Il Milan ha inserito il nome di Mauricio Pochettino nella lista dei candidati per la panchina della prossima stagione dopo la brusca interruzione dei contatti con Andoni Iraola, che rappresentava la prima scelta assoluta della dirigenza rossonera. L’indiscrezione di mercato è emersa nelle ultime ore, proprio mentre il tecnico argentino si prepara a guidare la nazionale degli Stati Uniti nei prossimi Mondiali casalinghi. Lo stesso allenatore ha parzialmente spento le voci dichiarando di non aver avuto contatti diretti con il club italiano, pur non escludendo la possibilità che un incontro sia avvenuto tra i suoi agenti e i vertici milanisti. A blindare definitivamente la posizione del commissario tecnico è intervenuto il massimo dirigente della federazione americana, intenzionato a proteggere l’ambiente da pericolose distrazioni alla vigilia di un torneo storico.

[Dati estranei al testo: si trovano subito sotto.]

(* ===== verification/PoolDeques.v ===== *)
(** * The thread pool on its own deques

    ThreadPool treats an operation of a deque as one step on a list.  Here the pool of
    src/src/thread_pool.cpp runs on the deques of ChaseLev: every worker is the owner of its
    deque and a thief of the others, [pop], [push] and [steal] are made one access at a
    time, [empty()] is two loads, and all of it interleaves.

    [pool_on_deques_refines] shows that every execution of this machine is an execution of
    ThreadPool, so that everything proved there holds for the pool on its real deques. *)

From S2P Require Import Prelude MachineInt CircularArray DequeSpec ChaseLev ChaseLevProof.
From S2P Require Import GlobalQueue Victims ThreadPool.
From stdpp Require Import options.
Import Atomic (label, InvPush, RetPush, InvPop, RetPop, InvSteal, RetSteal).

Section pool_deques.
Context {T : Type} (body : T → list T).

(** [base] is everything but the deques; its field [deques] only says how many there are.
    [probe] is the value of [bottom_] that a worker inside [empty()] has loaded. *)
Record cpool := CPool {
  base : pool T;
  cl : list (ChaseLev.state T);
  probe : list (option Z);
}.

Definition set_base (b : pool T) (c : cpool) : cpool := CPool b (cl c) (probe c).

Definition new_cpool (thread_count m : nat) : cpool :=
  let p := new_pool thread_count m in
  let n := length (deques p) in
  CPool p (replicate n (ChaseLev.init n)) (replicate n None).

(** An access to deque [j]. *)
Definition access (j : nat) (a : ChaseLev.action T) (c : cpool) :
    option (option (label T) * list (ChaseLev.state T)) :=
  d ← cl c !! j;
  '(l, d') ← act a d;
  Some (l, <[j:=d']> (cl c)).

(** The next access of worker [i] to its own deque, inside the call [call]. *)
Definition owner_access (i : nat) (call : ChaseLev.action T) (c : cpool) :
    option (option (label T) * list (ChaseLev.state T)) :=
  d ← cl c !! i;
  match ChaseLev.owner d with
  | O_Idle => access i call c
  | _ => access i Owner c
  end.

(** The next access of worker [i] to deque [j], inside [steal]. *)
Definition thief_access (i j : nat) (c : cpool) :
    option (option (label T) * list (ChaseLev.state T)) :=
  d ← cl c !! j;
  match ChaseLev.thieves d !! i with
  | Some T_Idle => access j (CallSteal i) c
  | _ => access j (Thief i) c
  end.

(** What the caller does with the result of [pop], [steal], [push], [empty]. *)
Definition got (i : nat) (r : option T) (otherwise : worker_pc T) (b : pool T) : pool T :=
  match r with
  | Some x => run_task body i x b
  | None => set_worker i otherwise b
  end.

Definition pop_returns (i : nat) (l : option (label T)) (b : pool T) : pool T :=
  match l with
  | Some (RetPop r) => got i r WGlobal b
  | _ => b
  end.

Definition steal_returns (i : nat) (k : steal_ctx) (js : list nat) (l : option (label T))
    (b : pool T) : pool T :=
  match l with
  | Some (RetSteal _ r) => got i r (WSteal k js) b
  | _ => b
  end.

Definition push_returns (i : nat) (x : T) (ys : list T) (l : option (label T)) (b : pool T) :
    pool T :=
  match l with
  | Some RetPush => set_worker i (WRun x ys (Some ELoad)) b
  | _ => b
  end.

Definition empty_returns (i : nat) (pc : worker_pc T) (e : bool) (b : pool T) : pool T :=
  match pc with
  | WLockedLocal k =>
      if e then set_worker i (WLockedLocal (S k)) b else set_worker i WPop (unlock b)
  | WPredLocal k =>
      if e then set_worker i (WPredLocal (S k)) b else set_worker i WDecr b
  | _ => b
  end.

(** [deques[k]->empty()] called by worker [i]: load [bottom_], load [top_], compare. *)
Definition empty_access (i k : nat) (pc : worker_pc T) (c : cpool) : option cpool :=
  d ← cl c !! k;
  match probe c !! i with
  | Some (Some b) =>
      Some (CPool (empty_returns i pc (b <=? ChaseLev.top d)%Z (base c)) (cl c)
              (<[i:=None]> (probe c)))
  | _ => Some (CPool (base c) (cl c) (<[i:=Some (ChaseLev.bottom d)]> (probe c)))
  end.

Definition cworker_step (i w : nat) (c : cpool) : option cpool :=
  pc ← workers (base c) !! i;
  match pc with
  | WPop =>
      '(l, ds) ← owner_access i CallPop c;
      Some (CPool (pop_returns i l (base c)) ds (probe c))
  | WRun x ys (Some (EPush y)) =>
      '(l, ds) ← owner_access i (CallPush y) c;
      Some (CPool (push_returns i x ys l (base c)) ds (probe c))
  | WSteal k (j :: js) =>
      '(l, ds) ← thief_access i j c;
      Some (CPool (steal_returns i k js l (base c)) ds (probe c))
  | WLockedLocal k | WPredLocal k =>
      if decide (k < length (cl c)) then empty_access i k pc c
      else b ← worker_step body i w (base c); Some (set_base b c)
  | _ => b ← worker_step body i w (base c); Some (set_base b c)
  end.

Definition cpool_act (a : ThreadPool.action T) (c : cpool) : option cpool :=
  match a with
  | AWorker i w => cworker_step i w c
  | ALoseRace _ | AMisread _ => None
  | a => b ← pool_act body a (base c); Some (set_base b c)
  end.

Definition cpool_step (c : cpool) (a : ThreadPool.action T) (c' : cpool) : Prop :=
  cpool_act a c = Some c'.

End pool_deques.
Arguments cpool : clear implicits.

A fare chiarezza sulla situazione ci ha pensato JT Batson, CEO della federazione calcistica degli Stati Uniti, che ha concesso un’intervista alla testata The Athletic per spegnere sul nascere i rumors legati al club di via Aldo Rossi. Il dirigente ha sottolineato la totale trasparenza dimostrata da Pochettino sin dai primi colloqui avvenuti nelle scorse stagioni, ricordando come l’argentino avesse rifiutato diverse offerte concrete da altre importanti società pur di sposare il progetto calcistico americano. Secondo Batson, il forte legame con la nazionale e la fiducia riposta nella crescita del movimento negli USA rappresentano una garanzia assoluta contro ogni sirena di mercato, definendo fisiologico l’interesse di club esterni nei confronti di professionisti di così alto livello.
Il focus della nazionale statunitense resta quindi interamente rivolto alla rassegna iridata che prenderà il via tra un paio di settimane. La federazione ha voluto confermare la massima serenità del gruppo di lavoro, con Batson che ha ribadito come Pochettino e il suo staff siano concentrati al cento per cento sull’impegno sportivo, dimostrando una dedizione assoluta durante gli ultimi allenamenti. Resta ora da capire se il Milan, incassato il muro della federazione americana, deciderà di attendere la fine della competizione mondiale per tentare un affondo concreto o se preferirà virare immediatamente su altri profili per programmare il raduno estivo.